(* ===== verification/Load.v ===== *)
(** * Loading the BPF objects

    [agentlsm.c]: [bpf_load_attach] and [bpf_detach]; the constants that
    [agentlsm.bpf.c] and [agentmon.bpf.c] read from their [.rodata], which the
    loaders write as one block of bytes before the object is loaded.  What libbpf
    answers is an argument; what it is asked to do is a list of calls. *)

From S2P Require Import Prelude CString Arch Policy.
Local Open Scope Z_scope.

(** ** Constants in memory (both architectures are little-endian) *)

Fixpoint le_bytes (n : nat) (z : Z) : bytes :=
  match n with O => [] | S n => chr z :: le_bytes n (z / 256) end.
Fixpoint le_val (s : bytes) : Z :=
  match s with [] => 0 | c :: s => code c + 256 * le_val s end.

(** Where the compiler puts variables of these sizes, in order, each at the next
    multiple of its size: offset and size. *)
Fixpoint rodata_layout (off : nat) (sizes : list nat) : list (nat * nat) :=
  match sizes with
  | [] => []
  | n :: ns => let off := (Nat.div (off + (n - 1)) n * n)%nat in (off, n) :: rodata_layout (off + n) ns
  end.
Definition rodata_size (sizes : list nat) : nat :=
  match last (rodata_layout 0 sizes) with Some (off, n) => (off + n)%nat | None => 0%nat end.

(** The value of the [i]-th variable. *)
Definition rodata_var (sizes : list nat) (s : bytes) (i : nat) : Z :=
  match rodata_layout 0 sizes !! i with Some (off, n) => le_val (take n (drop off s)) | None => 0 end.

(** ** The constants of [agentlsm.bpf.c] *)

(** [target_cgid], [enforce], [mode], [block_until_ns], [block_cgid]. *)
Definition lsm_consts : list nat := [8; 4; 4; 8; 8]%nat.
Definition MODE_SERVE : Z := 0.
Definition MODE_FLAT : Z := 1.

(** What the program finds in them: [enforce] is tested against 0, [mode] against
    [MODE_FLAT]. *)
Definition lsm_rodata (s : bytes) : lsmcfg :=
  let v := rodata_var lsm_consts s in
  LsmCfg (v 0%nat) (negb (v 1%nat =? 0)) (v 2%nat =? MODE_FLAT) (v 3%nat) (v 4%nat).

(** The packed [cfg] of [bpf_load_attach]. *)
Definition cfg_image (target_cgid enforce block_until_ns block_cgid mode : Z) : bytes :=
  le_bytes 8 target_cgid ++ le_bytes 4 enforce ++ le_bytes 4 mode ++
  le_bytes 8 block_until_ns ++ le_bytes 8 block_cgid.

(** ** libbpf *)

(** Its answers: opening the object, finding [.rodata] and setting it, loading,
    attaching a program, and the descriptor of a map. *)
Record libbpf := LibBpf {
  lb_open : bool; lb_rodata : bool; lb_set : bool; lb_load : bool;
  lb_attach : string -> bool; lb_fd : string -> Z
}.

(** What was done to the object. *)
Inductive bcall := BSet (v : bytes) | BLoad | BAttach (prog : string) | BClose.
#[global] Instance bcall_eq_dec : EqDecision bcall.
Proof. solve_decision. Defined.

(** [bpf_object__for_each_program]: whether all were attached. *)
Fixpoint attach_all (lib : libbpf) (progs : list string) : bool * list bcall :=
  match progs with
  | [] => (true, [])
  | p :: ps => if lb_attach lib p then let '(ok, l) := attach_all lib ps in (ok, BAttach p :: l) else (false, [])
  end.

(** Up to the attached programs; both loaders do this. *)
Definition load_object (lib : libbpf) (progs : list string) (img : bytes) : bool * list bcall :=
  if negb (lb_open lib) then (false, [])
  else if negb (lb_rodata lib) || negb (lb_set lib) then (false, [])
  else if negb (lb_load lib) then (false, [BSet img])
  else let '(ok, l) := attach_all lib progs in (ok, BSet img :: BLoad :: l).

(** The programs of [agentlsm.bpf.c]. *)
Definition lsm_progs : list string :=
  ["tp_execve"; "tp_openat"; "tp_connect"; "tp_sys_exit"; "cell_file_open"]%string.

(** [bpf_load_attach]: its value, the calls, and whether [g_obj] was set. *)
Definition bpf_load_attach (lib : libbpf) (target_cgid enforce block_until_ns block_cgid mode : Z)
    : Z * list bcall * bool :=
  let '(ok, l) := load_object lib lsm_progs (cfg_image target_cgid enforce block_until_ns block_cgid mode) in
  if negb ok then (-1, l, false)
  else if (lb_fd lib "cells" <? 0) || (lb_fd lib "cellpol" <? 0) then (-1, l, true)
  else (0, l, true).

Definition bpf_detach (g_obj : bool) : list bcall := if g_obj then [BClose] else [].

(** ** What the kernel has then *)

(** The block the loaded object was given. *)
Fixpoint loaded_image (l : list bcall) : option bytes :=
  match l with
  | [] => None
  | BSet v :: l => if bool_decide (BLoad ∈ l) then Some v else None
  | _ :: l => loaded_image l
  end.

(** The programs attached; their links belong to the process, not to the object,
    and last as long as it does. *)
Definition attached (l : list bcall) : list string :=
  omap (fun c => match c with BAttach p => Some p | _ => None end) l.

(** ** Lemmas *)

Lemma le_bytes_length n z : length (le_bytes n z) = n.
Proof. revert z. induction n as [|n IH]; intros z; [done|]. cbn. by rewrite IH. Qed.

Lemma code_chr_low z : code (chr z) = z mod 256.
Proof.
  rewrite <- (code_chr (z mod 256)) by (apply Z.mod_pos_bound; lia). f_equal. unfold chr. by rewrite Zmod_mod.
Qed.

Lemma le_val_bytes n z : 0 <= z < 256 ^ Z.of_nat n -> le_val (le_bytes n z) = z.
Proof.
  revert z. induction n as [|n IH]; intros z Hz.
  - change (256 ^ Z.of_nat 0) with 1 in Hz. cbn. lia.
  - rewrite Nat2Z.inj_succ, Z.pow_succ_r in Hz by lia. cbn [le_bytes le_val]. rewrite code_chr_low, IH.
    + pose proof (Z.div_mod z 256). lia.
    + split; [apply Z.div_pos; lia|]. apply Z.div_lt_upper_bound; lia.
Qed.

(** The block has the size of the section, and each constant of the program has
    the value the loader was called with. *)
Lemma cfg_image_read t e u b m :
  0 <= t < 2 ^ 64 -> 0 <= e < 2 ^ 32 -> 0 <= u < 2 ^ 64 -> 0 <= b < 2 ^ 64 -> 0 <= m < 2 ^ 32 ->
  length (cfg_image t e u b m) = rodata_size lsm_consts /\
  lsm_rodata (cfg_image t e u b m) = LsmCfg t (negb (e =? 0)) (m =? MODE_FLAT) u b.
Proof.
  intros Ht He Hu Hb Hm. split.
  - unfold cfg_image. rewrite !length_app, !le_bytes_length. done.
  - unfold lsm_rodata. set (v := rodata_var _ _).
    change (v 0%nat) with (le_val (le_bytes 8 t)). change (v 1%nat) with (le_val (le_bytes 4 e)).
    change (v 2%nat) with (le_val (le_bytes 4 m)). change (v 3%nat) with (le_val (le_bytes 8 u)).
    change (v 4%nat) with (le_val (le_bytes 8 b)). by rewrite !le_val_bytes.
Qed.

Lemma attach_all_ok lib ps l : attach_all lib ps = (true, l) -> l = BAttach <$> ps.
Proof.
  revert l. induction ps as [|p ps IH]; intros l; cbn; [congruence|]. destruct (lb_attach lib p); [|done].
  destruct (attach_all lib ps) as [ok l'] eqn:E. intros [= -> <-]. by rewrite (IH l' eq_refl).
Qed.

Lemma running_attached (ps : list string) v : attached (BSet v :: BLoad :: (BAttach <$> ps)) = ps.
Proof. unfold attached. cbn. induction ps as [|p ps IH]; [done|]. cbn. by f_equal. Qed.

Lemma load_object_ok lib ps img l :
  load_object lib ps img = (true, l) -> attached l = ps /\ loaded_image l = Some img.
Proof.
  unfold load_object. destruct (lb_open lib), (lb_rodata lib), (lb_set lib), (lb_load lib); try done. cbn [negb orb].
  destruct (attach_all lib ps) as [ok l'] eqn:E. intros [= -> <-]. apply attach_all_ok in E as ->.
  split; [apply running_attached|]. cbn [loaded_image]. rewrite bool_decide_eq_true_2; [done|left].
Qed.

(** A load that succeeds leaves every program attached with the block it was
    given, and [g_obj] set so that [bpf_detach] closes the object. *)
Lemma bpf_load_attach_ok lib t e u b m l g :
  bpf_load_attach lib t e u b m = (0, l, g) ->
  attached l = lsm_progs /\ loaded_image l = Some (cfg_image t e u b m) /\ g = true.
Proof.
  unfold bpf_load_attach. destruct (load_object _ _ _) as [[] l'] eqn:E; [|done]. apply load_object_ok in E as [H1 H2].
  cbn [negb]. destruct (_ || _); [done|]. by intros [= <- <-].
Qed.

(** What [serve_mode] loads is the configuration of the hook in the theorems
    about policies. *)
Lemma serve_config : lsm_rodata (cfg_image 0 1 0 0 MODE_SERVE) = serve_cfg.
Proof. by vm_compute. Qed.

---

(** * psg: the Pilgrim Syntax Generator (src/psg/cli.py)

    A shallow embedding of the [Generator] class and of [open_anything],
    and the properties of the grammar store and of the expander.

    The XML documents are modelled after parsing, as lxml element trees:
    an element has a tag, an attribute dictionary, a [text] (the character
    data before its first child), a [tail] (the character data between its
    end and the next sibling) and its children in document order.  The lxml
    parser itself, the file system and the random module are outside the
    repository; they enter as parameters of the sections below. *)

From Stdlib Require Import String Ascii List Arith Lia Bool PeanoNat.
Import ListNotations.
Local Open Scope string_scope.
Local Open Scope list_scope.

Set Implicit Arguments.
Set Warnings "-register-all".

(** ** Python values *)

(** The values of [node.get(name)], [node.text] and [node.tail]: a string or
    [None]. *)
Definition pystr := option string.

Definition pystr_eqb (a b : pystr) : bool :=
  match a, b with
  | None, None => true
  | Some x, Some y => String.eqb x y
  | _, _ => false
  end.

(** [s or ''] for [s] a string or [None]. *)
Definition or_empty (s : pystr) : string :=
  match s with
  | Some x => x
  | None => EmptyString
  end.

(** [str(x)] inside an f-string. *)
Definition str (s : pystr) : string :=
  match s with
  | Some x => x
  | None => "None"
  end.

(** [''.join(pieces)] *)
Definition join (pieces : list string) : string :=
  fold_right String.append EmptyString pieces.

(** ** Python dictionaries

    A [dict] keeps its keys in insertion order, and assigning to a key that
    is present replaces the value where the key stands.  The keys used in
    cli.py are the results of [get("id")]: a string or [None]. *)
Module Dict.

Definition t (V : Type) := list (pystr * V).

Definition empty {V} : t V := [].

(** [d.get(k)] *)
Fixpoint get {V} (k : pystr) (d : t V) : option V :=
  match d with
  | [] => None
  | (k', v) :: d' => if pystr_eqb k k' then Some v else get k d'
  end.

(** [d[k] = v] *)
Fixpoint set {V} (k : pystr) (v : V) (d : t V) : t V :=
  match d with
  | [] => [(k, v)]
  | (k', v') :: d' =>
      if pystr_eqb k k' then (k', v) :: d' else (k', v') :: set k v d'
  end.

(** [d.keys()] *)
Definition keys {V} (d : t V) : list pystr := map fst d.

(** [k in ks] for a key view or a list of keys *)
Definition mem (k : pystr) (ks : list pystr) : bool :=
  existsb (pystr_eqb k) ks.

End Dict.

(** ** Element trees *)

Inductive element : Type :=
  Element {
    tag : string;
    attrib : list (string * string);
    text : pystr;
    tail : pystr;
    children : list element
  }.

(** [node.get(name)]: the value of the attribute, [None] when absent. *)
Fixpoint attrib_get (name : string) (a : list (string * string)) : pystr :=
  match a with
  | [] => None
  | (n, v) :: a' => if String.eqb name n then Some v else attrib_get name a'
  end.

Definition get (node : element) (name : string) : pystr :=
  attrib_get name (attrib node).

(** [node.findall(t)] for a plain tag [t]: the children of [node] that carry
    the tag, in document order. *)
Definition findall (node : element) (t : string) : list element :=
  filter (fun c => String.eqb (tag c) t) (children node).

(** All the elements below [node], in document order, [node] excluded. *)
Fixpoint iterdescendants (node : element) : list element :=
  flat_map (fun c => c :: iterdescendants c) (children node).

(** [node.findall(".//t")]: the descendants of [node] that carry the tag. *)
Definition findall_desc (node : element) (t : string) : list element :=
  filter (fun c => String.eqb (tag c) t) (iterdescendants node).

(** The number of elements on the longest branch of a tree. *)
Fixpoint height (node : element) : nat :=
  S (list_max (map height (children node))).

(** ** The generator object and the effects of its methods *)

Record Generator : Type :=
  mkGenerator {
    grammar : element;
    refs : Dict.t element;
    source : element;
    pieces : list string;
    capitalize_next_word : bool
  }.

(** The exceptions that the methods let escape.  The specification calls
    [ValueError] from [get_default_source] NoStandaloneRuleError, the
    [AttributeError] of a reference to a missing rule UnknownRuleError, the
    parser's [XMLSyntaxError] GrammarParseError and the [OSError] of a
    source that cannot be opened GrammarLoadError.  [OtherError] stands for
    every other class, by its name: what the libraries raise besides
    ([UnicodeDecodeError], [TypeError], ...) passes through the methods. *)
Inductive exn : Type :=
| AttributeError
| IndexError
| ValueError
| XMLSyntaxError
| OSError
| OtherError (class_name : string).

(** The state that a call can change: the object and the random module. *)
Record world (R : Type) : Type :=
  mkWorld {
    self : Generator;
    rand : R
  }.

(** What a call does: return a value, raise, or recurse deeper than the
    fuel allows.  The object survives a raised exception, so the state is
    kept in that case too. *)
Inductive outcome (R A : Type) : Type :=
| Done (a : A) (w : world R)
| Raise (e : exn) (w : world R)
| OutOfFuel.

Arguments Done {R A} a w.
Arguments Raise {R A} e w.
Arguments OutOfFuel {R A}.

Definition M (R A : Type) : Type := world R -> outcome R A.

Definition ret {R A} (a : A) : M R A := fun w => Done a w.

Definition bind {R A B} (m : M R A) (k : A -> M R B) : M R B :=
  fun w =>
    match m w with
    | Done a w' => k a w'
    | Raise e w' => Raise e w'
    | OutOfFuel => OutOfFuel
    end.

▸ Task to carry out: Wherever the string "XMLSyntaxError" appears in the entries, copy that line.

▸ Problem solution:
    parser's [XMLSyntaxError] GrammarParseError and the [OSError] of a
| XMLSyntaxError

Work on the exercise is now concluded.